(** The whole of [on_sub]: the entry of the subscription, the outputs, and its client. *)
Lemma on_sub_spec id f s x σ fx :
  se_subs s !! id = Some x → f (sub_s x) = (σ, fx) → fx_shape id (sub_s x) σ fx →
  ∃ x' out, on_sub xxh3_128 env id f None s =
      (with_subs (if gone σ then delete id (se_subs s) else <[id := x']> (se_subs s)) s, out) ∧
    sub_s x' = σ ∧ sub_conn x' = sub_conn x ∧ sub_outs xxh3_128 id (returned fx) out ∧
    ∀ c v, body_ok s → synced id (se_incarnation s) (su_next_snapshot_id (sub_s x)) c →
      client_run (se_revision s) (ht_replica (se_term s)) (cview c) fx = Some v →
      synced id (se_incarnation s) (su_next_snapshot_id σ) (deliver id out c) ∧ cview (deliver id out c) = v ∧
      (Forall silent fx → deliver id out c = c).
Proof.
  intros Hx Hf [Ha Hsh]. unfold on_sub. rewrite Hx, Hf.
  set (s0 := with_subs (<[id := set_sub_s σ x]> (se_subs s)) s).
  assert (se_subs s0 !! id = Some (set_sub_s σ x)) as Hx0 by (by cbn; rewrite lookup_insert_eq).
  unfold Session.apply.
  assert (∃ x' out, for_each fx (apply_effect id None) s0 = (with_subs (<[id := x']> (se_subs s)) s, out) ∧
    sub_s x' = σ ∧ sub_conn x' = sub_conn x ∧ sub_outs xxh3_128 id (returned fx) out ∧
    ∀ c v, body_ok s → synced id (se_incarnation s) (su_next_snapshot_id (sub_s x)) c →
      client_run (se_revision s) (ht_replica (se_term s)) (cview c) fx = Some v →
      synced id (se_incarnation s) (su_next_snapshot_id σ) (deliver id out c) ∧ cview (deliver id out c) = v ∧
      (Forall silent fx → deliver id out c = c))
    as (x1 & o1 & E1 & S1 & C1 & Ho1 & D1).
  { destruct Hsh as [(rid & e & -> & He & Hre & Hnx)|[Hp Hnx]].
    - apply Forall_cons in Ha as [_ Ha]. apply Forall_cons in Ha as [Ha _]. rewrite for_each_cons. cbn [Session.apply_effect].
      rewrite (build_snapshot_eq xxh3_128 _ _ _ _ _ Hx0). set (x1 := set_sub_events _ _ _). set (o1 := _ <$> imap pair _).
      destruct (effects_plain id None [e] (with_subs (<[id := x1]> (se_subs s0)) s0) x1) as (x2 & o2 & -> & S2 & C2 & Ho2 & D2);
        [by cbn; rewrite lookup_insert_eq|by constructor|by constructor|].
      exists x2, (o1 ++ o2). split; [by cbn; rewrite !insert_insert_eq|]. split; [by rewrite S2|]. split; [by rewrite C2|].
      split; [change (returned (BuildSnapshot _ _ rid :: [e])) with ([] ++ returned [e]); apply sub_outs_app; [exact (snap_outs id rid _ _ s0 _ (λ i, (S i =? _)%nat))|done]|].
      intros c v Hb Hs Hr. rewrite deliver_app. unfold o1. rewrite (deliver_snaps xxh3_128 id rid _ s0 _ _ (λ i, (S i =? _)%nat)).
      destruct (Hb (set_sub_s σ x)) as [Hw Hl].
      assert (snapshot_body xxh3_128 s0 (set_sub_s σ x) = snapshot_body xxh3_128 s (set_sub_s σ x)) as -> by done.
      change (se_incarnation s0) with (se_incarnation s).
      pose proof Hs as [Y1 Y2 (Y3 & _) [Y4 Y5]].
      rewrite payloads_received by done.
      destruct (full_delivered xxh3_128 id (se_incarnation s) (su_next_snapshot_id (sub_s x))
        (snapshot_body xxh3_128 s (set_sub_s σ x)) c Hs eq_refl) as [Hs1 Hv1].
      rewrite D2, Hnx. destruct (plain_client (se_revision s) (ht_replica (se_term s)) id (se_incarnation s)
        (su_next_snapshot_id (sub_s x) + 1) [e] _ v Hs1) as [Hs2 Hv2]; [by constructor|by constructor| |].
      { rewrite Hv1. cbn [client_run] in Hr. cbn in Hr |- *. exact Hr. }
      split; [exact Hs2|]. split; [exact Hv2|]. intros Hsi. by inversion Hsi.
    - destruct (effects_plain id None fx s0 _ Hx0 Ha Hp) as (x1 & o1 & -> & S1 & C1 & Ho1 & D1).
      exists x1, o1. cbn [se_subs s0 with_subs]. rewrite insert_insert_eq. split; [done|]. split; [by rewrite S1|].
      split; [by rewrite C1|]. split; [done|]. intros c v _ Hs Hr. rewrite D1, Hnx.
      destruct (plain_client _ _ _ _ _ _ _ _ Hs Ha Hp Hr) as [Hs2 Hv2]. split; [done|]. split; [done|].
      clear. revert c. induction fx as [|e fx IH]; intros c Hsi; [done|]. apply Forall_cons in Hsi as [He Hsi]. cbn.
      rewrite IH by done. by destruct e. }
  destruct (reap_spec id (with_subs (<[id := x1]> (se_subs s)) s) x1) as (o2 & E2 & Ho2 & D2); [by cbn; rewrite lookup_insert_eq|].
  exists x1, (o1 ++ o2). rewrite (andthen_eq _ _ _ _ _ _ _ E1 E2). cbn [se_subs with_subs]. rewrite with_subs_twice, S1.
  split; [by destruct (gone σ); rewrite ?delete_insert_eq|]. split; [done|]. split; [done|]. split.
  - rewrite <- (app_nil_r (returned fx)). by apply sub_outs_app.
  - intros c v Hb Hs Hr. rewrite deliver_app, D2. by apply D1.
Qed.
Lemma inv_mono n m s H cl : n <= m → sess_inv n s H cl → sess_inv m s H cl.
Proof.
  intros Hn [[] Hl Ha]. split; [split; try done; try lia| |done].
  - destruct co_ledger0 as [g Hg]. exists g. by apply (ledger_ok_weaken n).
  - intros i x Hx. destruct (Hl i x Hx). split; [by apply (link_mono _ n)|done].
Qed.

Lemma inv_same xxh n s s' H cl out :
  sess_inv n s H cl → same_core s s' → neutral xxh out → sess_inv n s' H (λ i, deliver xxh i out (cl i)).
Proof.
  intros [[] Hl Ha] (E1 & E2 & E3 & E4 & E5 & E6 & E7) Ho. split.
  - split; rewrite ?E1, ?E2, ?E3, ?E5, ?E7; done.
  - rewrite E4. intros i x Hx. rewrite Ho, E1, E2, E5, E6. by apply Hl.
  - intros i. rewrite Ho, E6. apply Ha.
Qed.

Lemma inv_ext n s H cl cl' : sess_inv n s H cl → (∀ i, cl' i = cl i) → sess_inv n s H cl'.
Proof.
  intros [Hc Hl Ha] He. split; [done| |].
  - intros i x Hx. rewrite He. by apply Hl.
  - intros i. rewrite He. apply Ha.
Qed.

(** An action the invariant does not see, after other outputs. *)
Lemma inv_then xxh n s s' H cl o1 o2 :
  sess_inv n s H (λ i, deliver xxh i o1 (cl i)) → same_core s s' → neutral xxh o2 →
  sess_inv n s' H (λ i, deliver xxh i (o1 ++ o2) (cl i)).
Proof.
  intros Hi Hs Ho. eapply inv_ext; [exact (inv_same xxh n s s' H _ o2 Hi Hs Ho)|]. intros i. apply deliver_app.
Qed.

Lemma inv_ledger xxh n s l H cl out :
  sess_inv n s H cl → (∃ g, ledger_ok n l g) → neutral xxh out →
  sess_inv n (with_ledger l s) H (λ i, deliver xxh i out (cl i)).
Proof.
  intros [[] Hl Ha] Hg Ho. split; [by split| |].
  - intros i x Hx. rewrite Ho. by apply Hl.
  - intros i. rewrite Ho. apply Ha.
Qed.

Lemma authentic_mono inc H H' c : H ⊆ H' → authentic inc H c → authentic inc H' c.
Proof. intros Hs [H1 H2]. split; [done|]. intros r Hr. eapply lookup_weaken; eauto. Qed.

Lemma core_body xxh n s H : core n s H → n <= u64_max → body_ok xxh s.
Proof.
  intros [(Ht & Hc & He) Hr _ _ _ _ _] Hn x. destruct Ht as (Hi & Hl & Hf). unfold snapshot_body.
  pose proof (terminal_encoded_fits _ Hi Hf) as Hfit. pose proof (body_wf _ Hi Hl) as Hw. split.
  - cbn [wf c_Body body_revision body_state_digest body_next_ui_event_id body_ui_event_gap body_state].
    rewrite Hw. unfold state_digest. cbn [wf c_u64 c_digest c_bool]. rewrite zlen_to_be. unfold is_u64, in_range, u64_max in *.
    rewrite !andb_true_iff, !Z.leb_le. split_and!; try done; lia.
  - cbn [enc c_Body body_revision body_state_digest body_next_ui_event_id body_ui_event_gap body_state].
    rewrite !zlen_app. unfold state_digest. cbn [enc c_u64 c_digest c_bool]. unfold put_raw, put_u64. rewrite !zlen_to_be.
    assert (∀ b, zlen (put_bool b) = 1) as -> by (by intros []). unfold encoded_len, MAX_BODY in *; unfold S_MAX in *. lia.
Qed.

(** ** Publishing *)

Section publish.
Context (xxh3_128 : list byte → Z) (env : Env).
#[local] Abbreviation deliver := (deliver xxh3_128).

Lemma replies_loop n l s g :
  ledger_ok n (se_ledger s) g → Forall (λ r, zlen r <= 2 ^ 62) l →
  ∃ led, for_each l (λ r, update (λ s, with_ledger (push_vt_reply r (se_ledger s)).1 s)) s = (with_ledger led s, []) ∧
    ledger_ok n led g.
Proof.
  revert s. induction l as [|r l IH]; intros s Hg Hl; [exists (se_ledger s); split; [by destruct s|done]|].
  apply Forall_cons in Hl as [Hr Hl]. rewrite for_each_cons. cbn [update].
  destruct (IH (with_ledger (push_vt_reply r (se_ledger s)).1 s)) as (led & E & Hled); [|done|].
  { cbn. apply vt_reply_ok; [done|]. unfold VT_REPLY_LIMIT, u64_max. lia. }
  exists led. rewrite E. split; [done|done].
Qed.

Lemma pump_same s : same_core s (pump_write env s).1 ∧ neutral xxh3_128 (pump_write env s).2.
Proof. unfold pump_write. repeat case_match; split; done. Qed.

Lemma schedule_same s : same_core s (schedule_flush s).1 ∧ neutral xxh3_128 (schedule_flush s).2.
Proof. unfold schedule_flush. case_match; split; done. Qed.

Lemma compress_same s : same_core s (compress_on_output env s).1 ∧ neutral xxh3_128 (compress_on_output env s).2.
Proof. unfold compress_on_output. destruct (Compress.on_output _ _) as [t [d|]]; split; done. Qed.

Lemma sub_ids_spec s i : i ∈ sub_ids s ↔ is_Some (se_subs s !! i).
Proof. apply elem_of_bt_keys. Qed.
Lemma sub_ids_NoDup s : NoDup (sub_ids s).
Proof. apply NoDup_bs_iter. Qed.

(** All subscriptions see event [e], which takes the terminal's old state to the
    session's current one. *)
Lemma all_subs n s H cl e s' out rev rep line :
  n < u64_max → core (n + 1) s H →
  (∀ i x, se_subs s !! i = Some x → 0 < i < se_next_sub_id s ∧
     link (se_incarnation s) n rev rep line i (cl i) (sub_s x) ∧
     valid e (mk_World (sub_s x) rev rep line (cview (cl i))) ∧
     host_step e (mk_World (sub_s x) rev rep line (cview (cl i))) = state_of s) →
  (∀ i, authentic (se_incarnation s) H (cl i)) →
  for_each (sub_ids s) (λ id, on_sub xxh3_128 env id (sub_step e (se_revision s)) None) s = (s', out) →
  (∃ m, s' = with_subs m s) ∧ sess_inv (n + 1) s' H (λ i, deliver i out (cl i)).
Proof.
  intros Hn Hc Hl Ha Hf.
  destruct (subs_loop xxh3_128 env n (sub_ids s) (λ _, e) s cl H s' out (sub_ids_NoDup s) Hn) as [[m ->] L F A].
  - apply (core_body _ (n + 1) _ H); [done|lia].
  - apply Hc.
  - intros i x Hx. rewrite decide_True by (apply sub_ids_spec; eauto). destruct (Hl i x Hx) as (_ & ? & ? & ?). eauto 10.
  - exact Hf.
  - split; [by exists m|]. split; [by destruct Hc|..].
    + intros i x Hx. split; [by apply L|]. destruct (F i x Hx) as (x0 & Hx0 & _). apply (Hl i x0 Hx0).
    + intros i. apply A, Ha.
Qed.

(** The delta that is published. *)
Lemma set_revisions_step base new r c d r' c' :
  delta_step r c d r' c' → delta_step r c (set_revisions base new d) r' c'.
Proof. intros ([] & Hw & Hf). by split. Qed.

Lemma delta_len_revisions i base new d :
  delta_encoded_len (set_subscription_id i (set_revisions base new d)) = delta_encoded_len d.
Proof.
  unfold delta_encoded_len. cbn [enc c_Delta set_subscription_id set_revisions delta_subscription_id delta_base_revision
    delta_new_revision delta_size delta_cursor delta_modes delta_palette delta_title delta_dirty_rows delta_hyperlinks_added
    delta_scrollback_appended delta_scrollback_evicted_before delta_exit_info delta_ui_events].
  rewrite !zlen_app. cbn [enc c_u64]. unfold put_u64. by rewrite !zlen_to_be.
Qed.

(** A delta without changes keeps the state. *)
Lemma unchanged_state r c d r' c' :
  wf_replica r → delta_step r c d r' c' → state_changed d = false → r' = r.
Proof.
  intros Hw (Hd & Hw' & _) Hs. pose proof (apply_delta_rel d r r' Hw Hw' Hd) as Ha. unfold state_changed in Hs.
  repeat (apply orb_false_iff in Hs as [Hs ?]). rewrite bool_decide_eq_false in *.
  destruct d as [? ? ? sz cu mo pa ti dr ha sa se ex ui]. cbn in *.
  assert (sz = None) as -> by (destruct sz; [exfalso; eauto|done]).
  assert (cu = None) as -> by (destruct cu; [exfalso; eauto|done]).
  assert (mo = None) as -> by (destruct mo; [exfalso; eauto|done]).
  assert (pa = None) as -> by (destruct pa; [exfalso; eauto|done]).
  assert (ti = None) as -> by (destruct ti; [exfalso; eauto|done]).
  assert (se = None) as -> by (destruct se; [exfalso; eauto|done]).
  assert (ex = None) as -> by (destruct ex; [exfalso; eauto|done]).
  assert (dr = []) as -> by (by destruct dr; [|exfalso; auto]).
  assert (ha = []) as -> by (by destruct ha; [|exfalso; auto]).
  assert (sa = []) as -> by (by destruct sa; [|exfalso; auto]).
  unfold apply_delta in Ha. cbn in Ha. injection Ha as <-. rewrite prune_wf; [by destruct r|apply Hw].
Qed.
(** The terminal moved on: its new state is entered into the history. *)
Lemma core_next n s H s' :
  core n s H → term_ok (se_term s') → clean (se_term s') → 0 <= ht_next_event_id (se_term s') <= u64_max →
  (se_revision s' = se_revision s + 1 ∨ se_revision s' = se_revision s ∧ ht_replica (se_term s') = ht_replica (se_term s)) →
  (∃ g, ledger_ok (n + 1) (se_ledger s') g) → se_next_sub_id s' = se_next_sub_id s →
  (se_pending_exit s' = se_pending_exit s) →
  core (n + 1) s' (<[se_revision s' := ht_replica (se_term s')]> H) ∧ H ⊆ <[se_revision s' := ht_replica (se_term s')]> H.
Proof.
  intros [] Ht Hc He Hr Hg Hn Hp. split.
  - split; try done.
    + lia.
    + by rewrite lookup_insert_eq.
    + intros r Hs. destruct (decide (r = se_revision s')) as [->|Hne]; [lia|]. rewrite lookup_insert_ne in Hs by done.
      specialize (co_past0 r Hs). lia.
    + lia.
    + by rewrite Hp.
  - destruct Hr as [Hr|[Hr Hrep]].
    + apply insert_subseteq. destruct (H !! se_revision s') eqn:E; [|done]. specialize (co_past0 (se_revision s') ltac:(eauto)). lia.
    + rewrite Hr, Hrep, insert_id by done. done.
Qed.

Lemma wf_current t : term_ok t → clean t → wf_replica (ht_replica t) ∧ ∀ p, p ∈ rp_scrollback (ht_replica t) → p.1 < ht_next_line_id t.
Proof.
  intros (Hi & Hn & _) Hc. split; [rewrite <- (clean_pruned t Hc); by apply pruned_wf|].
  intros p Hp. apply (scroll_contiguous _ _ (ti_scroll _ Hi)) in Hp. lia.
Qed.

(** What [publish] is given: the terminal after a call, and what the call reports. *)
Record published (t t' : HostTerminal) (a : Advance) : Prop := {
  pb_term : term_ok t' ∧ clean t' ∧ 0 <= ht_next_event_id t' <= u64_max;
  pb_line : ht_next_line_id t <= ht_next_line_id t';
  pb_delta : ad_rewritten a = false → ∃ d, ad_delta a = Some d ∧ delta_encoded_len d <= 2 ^ 62 ∧
    delta_step (ht_replica t) (ht_next_line_id t) d (ht_replica t') (ht_next_line_id t');
  pb_replies : Forall (λ r, zlen r <= 2 ^ 62) (ad_vt_replies a);
}.

Lemma push_delta_inv n s s0 H cl d s' out :
  n < u64_max → sess_inv n s H cl → core (n + 1) s0 (<[se_revision s0 := ht_replica (se_term s0)]> H) →
  H ⊆ <[se_revision s0 := ht_replica (se_term s0)]> H →
  se_subs s0 = se_subs s → se_incarnation s0 = se_incarnation s → se_next_sub_id s0 = se_next_sub_id s →
  delta_step (ht_replica (se_term s)) (ht_next_line_id (se_term s)) d (ht_replica (se_term s0)) (ht_next_line_id (se_term s0)) →
  delta_encoded_len d <= 2 ^ 62 →
  push_delta xxh3_128 env (set_revisions (se_revision s) (se_revision s0) d) s0 = (s', out) →
  se_term s' = se_term s0 ∧ se_revision s' = se_revision s0 ∧
  sess_inv (n + 1) s' (<[se_revision s0 := ht_replica (se_term s0)]> H) (λ i, deliver i out (cl i)).
Proof.
  intros Hn Hi Hc Hsub Es Ei En Hd Hlen Hp. unfold push_delta, andthen in Hp.
  set (d' := set_revisions (se_revision s) (se_revision s0) d) in *.
  destruct (for_each (sub_ids s0) _ s0) as [s1 o1] eqn:E1.
  destruct (all_subs n s0 (<[se_revision s0 := ht_replica (se_term s0)]> H) cl
    (WPush d' (ht_replica (se_term s0)) (ht_next_line_id (se_term s0))) s1 o1
    (se_revision s) (ht_replica (se_term s)) (ht_next_line_id (se_term s))) as [[m ->] Hi1]; try done.
  - rewrite Es, Ei, En. intros i x Hx. destruct (si_links _ _ _ _ Hi i x Hx) as [Hl Hr]. split; [done|]. split; [done|].
    split; [|done]. cbn [valid w_rep w_line w_rev w_sub]. split; [by apply set_revisions_step|]. split; [done|].
    unfold d'. rewrite delta_len_revisions. unfold u64_max, QUEUE_BYTES_LIMIT. lia.
  - rewrite Ei. intros i. eapply authentic_mono; [exact Hsub|]. apply Hi.
  - destruct (schedule_same (with_subs m s0)) as [Hsame Hneu]. destruct (schedule_flush _) as [s2 o2]. injection Hp as <- <-. cbn [fst snd] in *.
    split; [by destruct Hsame as (-> & _)|]. split; [by destruct Hsame as (_ & -> & _)|]. by eapply inv_then.
Qed.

——

**Task**. Output the data exactly, from the first line through the line that holds "(with_subs (if gone", so that no later line appears.

**Problem solution**.
(** The whole of [on_sub]: the entry of the subscription, the outputs, and its client. *)
Lemma on_sub_spec id f s x σ fx :
  se_subs s !! id = Some x → f (sub_s x) = (σ, fx) → fx_shape id (sub_s x) σ fx →
  ∃ x' out, on_sub xxh3_128 env id f None s =
      (with_subs (if gone σ then delete id (se_subs s) else <[id := x']> (se_subs s)) s, out) ∧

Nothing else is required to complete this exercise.